### INFORMATION PROVIDED
Lemma sum_positive_burst_ge (ps : list process) :
  0 ≤ sum_positive_burst ps ∧ sum_burst ps ≤ sum_positive_burst ps.
Proof. unfold sum_positive_burst, sum_burst. induction ps; simpl; lia. Qed.

Section RrFacts.
Context (processes : list process) (time_quantum : Z).
Hypothesis Hvalid : valid_processes processes.
Hypothesis Hquantum : 0 < time_quantum.

Local Abbreviation processes_sorted := (sorted_by arrival processes).
Local Abbreviation n := (length processes).

(** Admission from the pointer [i] on, when [i] has passed the processes
    arrived by [t] and the clock has moved to [t']. *)
Lemma rr_admit_from t t' ready_queue :
  t ≤ t' →
  rr_admit (drop (length (filter (λ p, arrival p ≤ t) processes_sorted))
              processes_sorted)
    t' ready_queue (length (filter (λ p, arrival p ≤ t) processes_sorted))
  = (ready_queue ++ arrivals_between processes_sorted t t',
     length (filter (λ p, arrival p ≤ t') processes_sorted)).
Proof.
  intros Hle. pose proof (sorted_by_Sorted arrival processes) as Hsorted.
  rewrite Sorted_drop_filter by done.
  rewrite rr_admit_spec.
  2:{ apply Sorted_filter; [intros x y z ??; lia|done]. }
  rewrite list_filter_filter. unfold arrivals_between.
  rewrite (filter_length_split _ t t') by done.
  do 3 f_equal; apply list_filter_iff; intros x; lia.
Qed.

Lemma rr_inv_i_eq st :
  rr_inv processes st →
  rr_i st = length (filter (λ p, arrival p ≤ rr_current_time st) processes_sorted).
Proof.
  intros Hinv. rewrite <- (rr_inv_admitted _ _ Hinv), length_take.
  pose proof (rr_inv_i _ _ Hinv). rewrite length_sorted_by. lia.
Qed.
Lemma rr_take_filter t :
  take (length (filter (λ p, arrival p ≤ t) processes_sorted)) processes_sorted
  = filter (λ p, arrival p ≤ t) processes_sorted.
Proof.
  rewrite (Sorted_split arrival t processes_sorted) at 2 by apply sorted_by_Sorted.
  by rewrite take_app_length.
Qed.

Lemma arrivals_between_elem t t' p :
  p ∈ arrivals_between processes_sorted t t' ↔
  p ∈ processes ∧ t < arrival p ≤ t'.
Proof.
  unfold arrivals_between. rewrite list_elem_of_filter, elem_of_sorted_by. tauto.
Qed.

Lemma arrivals_between_NoDup t t' : NoDup (arrivals_between processes_sorted t t').
Proof.
  apply NoDup_filter. rewrite sorted_by_Permutation.
  destruct Hvalid as (_ & Hnd & _). by eapply NoDup_fmap_1.
Qed.
(** * Management app: tag reconciliation, containment policy and search

    A shallow embedding of the repository and service layers of the
    application (app/api/repositories, app/api/services) together with
    the properties its specification states about them.

    The relational store is a record of tables, every table a list of
    rows in storage order.  A SELECT is a [filter] over the table, ORDER
    BY a stable sort, OFFSET/LIMIT a [drop]/[take]; the default engine of
    app/schemas/database.py (SQLite) fixes the dialect-dependent details
    (LIKE wild cards, no escape character, no foreign-key enforcement). *)

From Stdlib Require Import ZArith Ascii String Lia.
From stdpp Require Import base decidable list numbers sorting gmap strings.

Local Open Scope Z_scope.

(** ** Exceptions and the error monad *)

(** The [detail] payload of the [HTTPException]s raised by the layers
    modelled here. *)
Inductive Detail : Type :=
  | TagsNotFound (missing : list Z)
  | QueryTooShort
  | TaskNotFound
  | NoteNotFound
  | CollectionNotFound
  | CannotAddTask
  | CannotAddNote.

Inductive Exception : Type :=
  | HTTPException (status_code : Z) (detail : Detail)
  | InvalidRequestError
  | MultipleResultsFound.

Inductive result (A : Type) : Type :=
  | Ok (a : A)
  | Raise (e : Exception).
Arguments Ok {A} a.
Arguments Raise {A} e.

#[global] Instance result_ret : MRet result := λ A a, Ok a.
#[global] Instance result_bind : MBind result := λ A B k m,
  match m with
  | Ok a => k a
  | Raise e => Raise e
  end.

#[global] Instance result_fmap : FMap result := λ A B f m,
  match m with
  | Ok a => Ok (f a)
  | Raise e => Raise e
  end.

Definition is_ok {A : Type} (m : result A) : bool :=
  match m with Ok _ => true | Raise _ => false end.

(** ** Data model (app/schemas/models) *)

(** enums/collections_types.py *)
Inductive CollectionType : Type := MIXED | TASKS_ONLY | NOTES_ONLY.

#[global] Instance CollectionType_eq_dec : EqDecision CollectionType.
Proof. solve_decision. Defined.

(** The [str] value and the member name of a [CollectionType]. *)
Definition CollectionType_value (ty : CollectionType) : string :=
  match ty with
  | MIXED => "mixed"
  | TASKS_ONLY => "tasks-only"
  | NOTES_ONLY => "notes-only"
  end.
(** * Benchmark dashboard generator: a shallow embedding of
      [benches/generate_dashboard.py] and the properties of its
      parsing, comparison and rendering stages.

Data is modelled as the program has it:
- a Python [str] is a list of Unicode code points;
- a Python [float] is an IEEE 754 binary64 number, with the arithmetic
  of the Standard Library's [SpecFloat] (round to nearest, ties to even);
- a Python [dict] is an association list in insertion order;
- the file system, the clock and the plotting backend are an explicit
  [world] value threaded through the stages. *)

From Stdlib Require Import ZArith NArith List Bool Lia String Ascii.
From Stdlib Require Import SpecFloat Sorted Permutation.
Import ListNotations.

Set Implicit Arguments.

(** ** Python strings *)

Module Str.

(** One Unicode code point. *)
Definition char := N.

(** A Python [str]. *)
Definition str := list char.

(** An ASCII literal of the source, as code points. *)
Definition lit (s : string) : str :=
  List.map N_of_ascii (list_ascii_of_string s).

(** The double quote character U+0022. *)
Definition dq : str := [34%N].

(** U+00B5 MICRO SIGN and U+03BC GREEK SMALL LETTER MU. *)
Definition micro_sign : char := 181%N.
Definition greek_mu : char := 956%N.
Definition table_in_range (d : AbstractDFA) : Prop :=
  forall (k : Z * ascii) (v : Z),
    transitionF d !! k = Some v -> 0 <= v <= numStates d - 1.

(** What the constructors establish and every call keeps. *)
Record range_inv (d : AbstractDFA) : Prop := mk_range_inv {
  inv_initial : 0 <= initialState <= numStates d - 1;
  inv_table : table_in_range d;
  inv_comment : vptr d = CommentDFA_class -> 8 <= numStates d;
  inv_state : state_in_range d
}.

(** ** Notions used in the further properties *)

(** Any public member function of [AbstractDFA], as a client calls it; the
    value a call returns is dropped. *)
Inductive method : Type :=
  | m_reset
  | m_doStep (letter : ascii)
  | m_isAccepting
  | m_run (inputWord : string).

Definition invoke (m : method) : M unit :=
  match m with
  | m_reset => reset
  | m_doStep letter => doStep letter
  | m_isAccepting => (isAccepting >> ret tt)%dfa
  | m_run inputWord => (run inputWord >> ret tt)%dfa
  end.

Fixpoint invoke_all (ms : list method) : M unit :=
  match ms with
  | [] => ret tt
  | m :: ms' => (invoke m >> invoke_all ms')%dfa
  end.

(** The transition table read as a partial function on words: the state the
    edges of [T] lead to from [q] along [x], if every edge is there. *)
Fixpoint delta_star (T : gmap (Z * ascii) Z) (q : Z) (x : string) : option Z :=
  match x with
  | EmptyString => Some q
  | String c x' =>
      match T !! (q, c) with
      | Some q' => delta_star T q' x'
      | None => None
      end
  end.

(** The three forms of comment, as sets of strings. *)
Definition free_of (stop : ascii) (body : string) : Prop :=
  ~ In stop (list_ascii_of_string body).

Definition close_token : string := "*" +:+ close_paren.

Definition ends_with (tok t : string) : Prop := exists u : string, t = u +:+ tok.
(** X24: a line of two blanks after [add Ann 1234567890]. *)
Lemma blank_line_ends_session_witness :
  main_loop (ret tt) false
    ([(march_1_2023, u "add Ann 1234567890")]
       ++ (march_1_2023, u "  ") :: [(march_1_2023, u "all")])
    empty_state
  = (Raise (ValueError
              (u "not enough values to unpack (expected at least 1, got 0)")),
     ann_added).
Proof.
  apply (blank_line_ends_session (ret tt) false
           [(march_1_2023, u "add Ann 1234567890")] [(march_1_2023, u "all")]
           march_1_2023 (u "  ") empty_state ann_added).
  - repeat constructor.
  - vm_compute. reflexivity.
Defined.

(** X25 on a session of five lines. *)
Lemma session_keeps_the_book_sound_witness :
  consistent (main (ret tt) false ann_session empty_state).2
  /\ name_keyed (main (ret tt) false ann_session empty_state).2
  /\ names_are_words (main (ret tt) false ann_session empty_state).2.
Proof.
  apply (session_keeps_the_book_sound (ret tt) false ann_session).
  intros st. split; reflexivity.
Defined.


(** C9 (amended). The Endpoint Canonicalizer is a total function on
    strings.  When the parser raises, the raw string is returned.  Otherwise
    the label is cut from the network location when the URL has one, and
    from the raw string itself when it has none: the label is the part
    before the first dot, and the raw string is returned when that part is
    empty.  So a raw string without host and without dot is returned
    unchanged.  The three examples of the specification hold. *)
Theorem shorten_endpoint_cases (bracketed_ok nfkc_ok : string -> bool)
  (url : string) :
  let parse := Url.urlparse_netloc bracketed_ok nfkc_ok in
  let shorten := _shorten_endpoint bracketed_ok nfkc_ok in
  (parse url = None -> shorten url = url)
  /\ (forall netloc, parse url = Some netloc -> netloc <> "" ->
        first_part_of netloc <> "" -> shorten url = first_part_of netloc)
  /\ (forall netloc, parse url = Some netloc -> netloc <> "" ->
        first_part_of netloc = "" -> shorten url = url)
  /\ (parse url = Some "" -> first_part_of url <> "" ->
        shorten url = first_part_of url)
  /\ (parse url = Some "" -> first_part_of url = "" -> shorten url = url)
  /\ (parse url = Some "" ->
        Url.forallb (fun c => negb (Ascii.eqb "."%char c)) url = true ->
        shorten url = url)
  /\ (forall h, exists rest,
        h = first_part_of h ++ rest
        /\ (rest = "" \/ exists r, rest = String "."%char r)
        /\ Url.contains "."%char (first_part_of h) = false)
  /\ shorten "https://custom-t0.speed.example.com" = "custom-t0"
  /\ shorten "not a url" = "not a url"
  /\ shorten "" = "".
Proof.
  cbv zeta. unfold _shorten_endpoint.
  split. { intros ->. reflexivity. }
  split.
  { intros n -> Hn Hf. apply String.eqb_neq in Hn, Hf. rewrite Hn, Hf.
    reflexivity. }
  split.
  { intros n -> Hn Hf. apply String.eqb_neq in Hn. rewrite Hn, Hf.
    reflexivity. }
  split.
  { intros -> Hf. apply String.eqb_neq in Hf. simpl. rewrite Hf.
    reflexivity. }
  split. { intros -> Hf. simpl. rewrite Hf. reflexivity. }
  split.
  { intros -> Hd. simpl. unfold first_part_of.
    rewrite (take_until_none _ _ Hd). destruct (url =? "")%string eqn:E.
    - reflexivity.
    - reflexivity. }
  split.
  { intros h. unfold first_part_of.
    destruct (take_until_split (Ascii.eqb "."%char) h)
      as (rest & H1 & H2 & H3).
    exists rest. split; [exact H1|]. split.
    - destruct H2 as [->|(c & r & -> & Hc)]; [auto|].
      right. exists r. apply Ascii.eqb_eq in Hc. subst c. reflexivity.
    - clear H1 H2. revert H3.
      generalize (Url.take_until (Ascii.eqb "."%char) h). intros t.
      unfold Url.contains.
      induction t as [|c t IH]; cbn [Url.forallb Url.find];
        [reflexivity|].
      intros H. apply andb_true_iff in H. destruct H as [Hc Ht].
      apply negb_true_iff in Hc. rewrite Ascii.eqb_sym in Hc. rewrite Hc.
      specialize (IH Ht). destruct (Url.find "."%char t); [discriminate|].
      reflexivity. }
  repeat split.
Qed.

Lemma shorten_endpoint_cases_witness :
  Url.urlparse_netloc accept_all accept_all "speed.example.com" = Some ""
  /\ first_part_of "speed.example.com" <> ""
  /\ _shorten_endpoint accept_all accept_all "speed.example.com"
     = first_part_of "speed.example.com".
Proof.
  assert (P : Url.urlparse_netloc accept_all accept_all "speed.example.com"
              = Some "") by reflexivity.
  assert (F : first_part_of "speed.example.com" <> "") by discriminate.
  split; [exact P|]. split; [exact F|].
  destruct (shorten_endpoint_cases accept_all accept_all "speed.example.com")
    as (_ & _ & _ & H & _).
  exact (H P F).
Defined.

End Canonicalizer.

(** ** Grouping *)

Section KeyOrder.

Import Frame.

Context {K : Type} (cmp : K -> K -> comparison).
Hypothesis cmp_eq : forall a b, cmp a b = Eq <-> a = b.
Hypothesis cmp_antisym : forall a b, cmp a b = CompOpp (cmp b a).
Hypothesis cmp_trans :
  forall a b c, cmp a b = Lt -> cmp b c = Lt -> cmp a c = Lt.

Lemma insert_key_In (k0 : K) (ks : list K) (k : K) :
  In k (insert_key cmp k0 ks) <-> k = k0 \/ In k ks.
Proof.
  induction ks as [|k' ks IH]; simpl.
  - intuition.
  - destruct (cmp k0 k') eqn:E; simpl.
    + apply cmp_eq in E. subst k'. intuition.
    + intuition.
    + rewrite IH. intuition.
Qed.

Lemma unique_sorted_In (l : list K) (k : K) :
  In k (unique_sorted cmp l) <-> In k l.
Proof.
  induction l as [|a l IH]; simpl; [tauto|].
  rewrite insert_key_In, IH. intuition.
Qed.
(** * CairoSVG [bounding_box.py]: a shallow embedding and its properties

    The module computes axis-aligned bounding boxes of SVG shapes, path
    data and groups.  The embedding follows [cairosvg/bounding_box.py]
    function by function and keeps the Python names.

    Numbers.  Python floats are idealised: a finite float is a real
    number ([R], no rounding, no overflow) and the three special values
    are explicit constructors of [pyfloat].  Operations that raise in
    Python ([/] by zero, [sqrt] and [acos] outside their domain, unpacking
    of a sequence of the wrong length, indexing an empty string, mixing
    [str] and [float]) return [Raise] in the [result] monad.  Loops that
    Python may run forever take a fuel argument and answer [OutOfFuel]
    when it is exhausted.

    Strings are byte strings ([string] of [ascii]); [str] methods
    ([strip], [split], [replace], [in], indexing, [isdigit]) are
    embedded on them with Python's conventions. *)

From Stdlib Require Import Reals Lra Lia ZArith Ascii String.
From Stdlib Require PrimFloat.
From stdpp Require Import base strings gmap list.

Local Open Scope R_scope.

#[local] Arguments String.append : simpl nomatch.

(** ** Exceptions and the result monad *)

Inductive exn : Set :=
| TypeError | ValueError | ZeroDivisionError | IndexError | AttributeError.

Inductive result (A : Type) : Type :=
| Value (a : A)
| Raise (e : exn)
| OutOfFuel.

Arguments Value {A} a.
Arguments Raise {A} e.
Arguments OutOfFuel {A}.

#[global] Instance result_ret : MRet result := fun A a => Value a.
#[global] Instance result_bind : MBind result := fun A B k m =>
  match m with
  | Value a => k a
  | Raise e => Raise e
  | OutOfFuel => OutOfFuel
  end.
(** [VarInt::read]: the first byte gives the length, the rest is read in one
    piece, and the stack buffer is decoded ([unwrap] panics on an error). *)
Definition VarInt_read {S} `{AsyncRead S} (stream : S) :
  outcome VarIntUnexpectedEnd (VarInt * S) :=
  match read_exact 1 stream with
  | (None, _) => Err mkVarIntUnexpectedEnd
  | (Some buf0, stream) =>
      match buf0 with
      | [] => Panic
      | first :: _ =>
          let sz := Z.shiftl 1 (Z.shiftr (u8_of first) 6) in
          match read_exact (Z.to_nat (sz - 1)) stream with
          | (None, _) => Err mkVarIntUnexpectedEnd
          | (Some rest, stream) =>
              match VarInt_decode (first :: rest) with
              | Ok (v, _) => Ok (v, stream)
              | _ => Panic
              end
          end
      end
  end.

(** [VarInt::write]: encode on the stack and write the used prefix. *)
Definition VarInt_write {S} `{AsyncWrite S} (v : VarInt) (stream : S) :
  outcome VarIntUnexpectedEnd (unit * S) :=
  match VarInt_encode v ([] : list byte) with
  | Ok buf =>
      let '(ok, stream) := write_all_buf buf stream in
      if ok then Ok (tt, stream) else Err mkVarIntUnexpectedEnd
  | _ => Panic
  end.

(** ** Reference grammar (RFC 9000, section 16)

    The two high bits of the first byte give the length 1, 2, 4 or 8; the
    remaining bits are the value, most significant first. *)
Definition varint_tail (b : byte) : nat := Nat.pow 2 (Z.to_nat (u8_of b / 64)) - 1.

Definition varint_parse (l : list byte) : option (Z * list byte) :=
  match l with
  | [] => None
  | b :: t =>
      let n := varint_tail b in
      if Nat.ltb (length t) n then None
      else Some ((u8_of b mod 64) * 256 ^ Z.of_nat n + be_combine (take n t), drop n t)
  end.

(** The bytes [encode] emits for an in-range value. *)
Definition varint_bytes (x : Z) : list byte :=
  if x <=? MAX_1BYTE then be_bytes 1 x
  else if x <=? MAX_2BYTE then be_bytes 2 (2 ^ 14 + x)
  else if x <=? MAX_4BYTE then be_bytes 4 (2 * 2 ^ 30 + x)
  else be_bytes 8 (3 * 2 ^ 62 + x).

Lemma first_byte_tag b : Z.shiftr (u8_of b) 6 = u8_of b / 64.
Proof. by rewrite Z.shiftr_div_pow2. Qed.

Lemma first_byte_body b : Z.land (u8_of b) 63 = u8_of b mod 64.
Proof. change 63 with (Z.ones 6). by rewrite Z.land_ones. Qed.

Lemma first_byte_cases b :
  u8_of b / 64 = 0 \/ u8_of b / 64 = 1 \/ u8_of b / 64 = 2 \/ u8_of b / 64 = 3.
Proof. pose proof (u8_of_range b). dlia. Qed.

(** [a | b] where [a] is a multiple of [2^k] and [b] is below it. *)
Lemma lor_add_mult a b k :
  0 <= k -> 0 <= a -> 0 <= b < 2 ^ k -> a mod 2 ^ k = 0 -> Z.lor a b = a + b.
Proof.
  intros Hk Ha Hb Hm.
  assert (Ea : a = (a / 2 ^ k) * 2 ^ k) by (pose proof (Z.div_mod a (2 ^ k)); lia).
  rewrite Ea at 1. rewrite <- Z.shiftl_mul_pow2 by lia.
  rewrite lor_shiftl_add by (try apply Z.div_pos; lia). lia.
Qed.

Ltac lor_to_add :=
  repeat match goal with
  | |- context [shl64 ?x ?k] =>
      rewrite (shl64_small x k) by (unfold u64_mod; dlia)
  end;
  repeat match goal with
  | |- context [Z.lor ?a ?b] =>
      lazymatch a with
      | context [Z.lor _ _] => fail
      | _ => first
          [ rewrite (lor_add_mult a b 8) by dlia
          | rewrite (lor_add_mult a b 16) by dlia
          | rewrite (lor_add_mult a b 24) by dlia
          | rewrite (lor_add_mult a b 32) by dlia
          | rewrite (lor_add_mult a b 40) by dlia
          | rewrite (lor_add_mult a b 48) by dlia
          | rewrite (lor_add_mult a b 56) by dlia ]
      end
  end.

Section CodecLemmas.
Context {B M : Type} `{BufLaws B} `{BufMutLaws M}.

(** Take the next byte of a buffer whose contents are known. *)
Ltac next_byte :=
  match goal with
  | Hc : contents ?r = ?b :: ?l |- context [get_u8 ?r] =>
      let r' := fresh "r" in let Hg := fresh "Hg" in let Hc' := fresh "Hc" in
      destruct (get_u8_cons r b l Hc) as (r' & Hg & Hc');
      rewrite Hg; cbn [lift_panic mbind outcome_bind]; clear Hg Hc
  end.
(** The fields as arithmetic: [sid = 4 * counter + 2 * direction + initiator]. *)
Lemma StreamId_fields_value c s d id :
  sid id = 4 * c + 2 * dir_bit d + Z.b2z s -> 0 <= c ->
  StreamId_dir id = d /\ initiator_is_server id = s /\ StreamId_counter id = c.
Proof.
  intros E Hc. unfold StreamId_dir, initiator_is_server, StreamId_counter.
  change 1 with (Z.ones 1) at 2. change (Z.land (sid id) 1) with (Z.land (sid id) (Z.ones 1)).
  rewrite !Z.land_ones, !Z.shiftr_div_pow2 by lia. rewrite E.
  assert (0 <= Z.b2z s <= 1) by (destruct s; simpl; lia).
  assert (0 <= dir_bit d <= 1) by (destruct d; simpl; lia).
  split_and!; [| |dlia].
  - destruct (_ =? 1) eqn:Eb; destruct d; simpl in *; try done; exfalso; dlia.
  - destruct (_ =? 1) eqn:Eb; destruct s; simpl in *; try done; exfalso; dlia.
Qed.

Lemma sid_decompose id :
  0 <= sid id ->
  sid id = 4 * StreamId_counter id + 2 * dir_bit (StreamId_dir id)
           + Z.b2z (initiator_is_server id) /\ 0 <= StreamId_counter id.
Proof.
  intros Hid.
  assert (Hd : exists c s d, sid id = 4 * c + 2 * dir_bit d + Z.b2z s /\ 0 <= c).
  { exists (sid id / 4), ((sid id) mod 2 =? 1), (if (sid id / 2) mod 2 =? 1 then Uni else Bi).
    destruct ((sid id) mod 2 =? 1) eqn:E1, ((sid id / 2) mod 2 =? 1) eqn:E2; simpl; dlia. }
  destruct Hd as (c & s & d & E & Hc).
  destruct (StreamId_fields_value _ _ _ _ E Hc) as (-> & -> & ->). done.
Qed.

Lemma StreamId_new_value c s d :
  0 <= c ->
  StreamId_new c s d =
    (if 4 * c + 2 * dir_bit d + Z.b2z s <=? VarInt_MAX
     then Ok (mkStreamId (4 * c + 2 * dir_bit d + Z.b2z s)) else Err mkVarIntBoundsExceeded).
Proof.
  intros Hc. unfold StreamId_new, checked_mul64.
  assert (HV : VarInt_MAX = 2 ^ 62 - 1) by reflexivity.
  assert (Hu : u64_max = 2 ^ 64 - 1) by reflexivity.
  assert (Hs : (if s then 1 else 0) = Z.b2z s) by by destruct s.
  change (match d with Bi => 0 | Uni => 1 end) with (dir_bit d). rewrite Hs.
  assert (0 <= Z.b2z s <= 1) by (destruct s; simpl; lia).
  assert (0 <= dir_bit d <= 1) by (destruct d; simpl; lia).
  destruct (c * 4 <=? u64_max) eqn:Em.
  - rewrite shl64_small by (unfold u64_mod; lia).
    rewrite (lor_add_mult (c * 4) _ 2) by dlia.
    rewrite (lor_add_mult (c * 4 + dir_bit d * 2 ^ 1) _ 1) by dlia.
    replace (c * 4 + dir_bit d * 2 ^ 1 + Z.b2z s) with (4 * c + 2 * dir_bit d + Z.b2z s) by lia.
    unfold VarInt_from_u64. destruct (_ <=? VarInt_MAX); reflexivity.
  - destruct (4 * c + _ + _ <=? VarInt_MAX) eqn:E; [lia|done].
Qed.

### WORK ORDER
Copy out each line of the data above, exactly, if it lies between the line holding "(** The [detail]" and the line holding "- a Python [str]", inclusive; copy no other line.

### RESULT BELOW
(** The [detail] payload of the [HTTPException]s raised by the layers
    modelled here. *)
Inductive Detail : Type :=
  | TagsNotFound (missing : list Z)
  | QueryTooShort
  | TaskNotFound
  | NoteNotFound
  | CollectionNotFound
  | CannotAddTask
  | CannotAddNote.

Inductive Exception : Type :=
  | HTTPException (status_code : Z) (detail : Detail)
  | InvalidRequestError
  | MultipleResultsFound.

Inductive result (A : Type) : Type :=
  | Ok (a : A)
  | Raise (e : Exception).
Arguments Ok {A} a.
Arguments Raise {A} e.

#[global] Instance result_ret : MRet result := λ A a, Ok a.
#[global] Instance result_bind : MBind result := λ A B k m,
  match m with
  | Ok a => k a
  | Raise e => Raise e
  end.

#[global] Instance result_fmap : FMap result := λ A B f m,
  match m with
  | Ok a => Ok (f a)
  | Raise e => Raise e
  end.

Definition is_ok {A : Type} (m : result A) : bool :=
  match m with Ok _ => true | Raise _ => false end.

(** ** Data model (app/schemas/models) *)

(** enums/collections_types.py *)
Inductive CollectionType : Type := MIXED | TASKS_ONLY | NOTES_ONLY.

#[global] Instance CollectionType_eq_dec : EqDecision CollectionType.
Proof. solve_decision. Defined.

(** The [str] value and the member name of a [CollectionType]. *)
Definition CollectionType_value (ty : CollectionType) : string :=
  match ty with
  | MIXED => "mixed"
  | TASKS_ONLY => "tasks-only"
  | NOTES_ONLY => "notes-only"
  end.
(** * Benchmark dashboard generator: a shallow embedding of
      [benches/generate_dashboard.py] and the properties of its
      parsing, comparison and rendering stages.

Data is modelled as the program has it:
- a Python [str] is a list of Unicode code points;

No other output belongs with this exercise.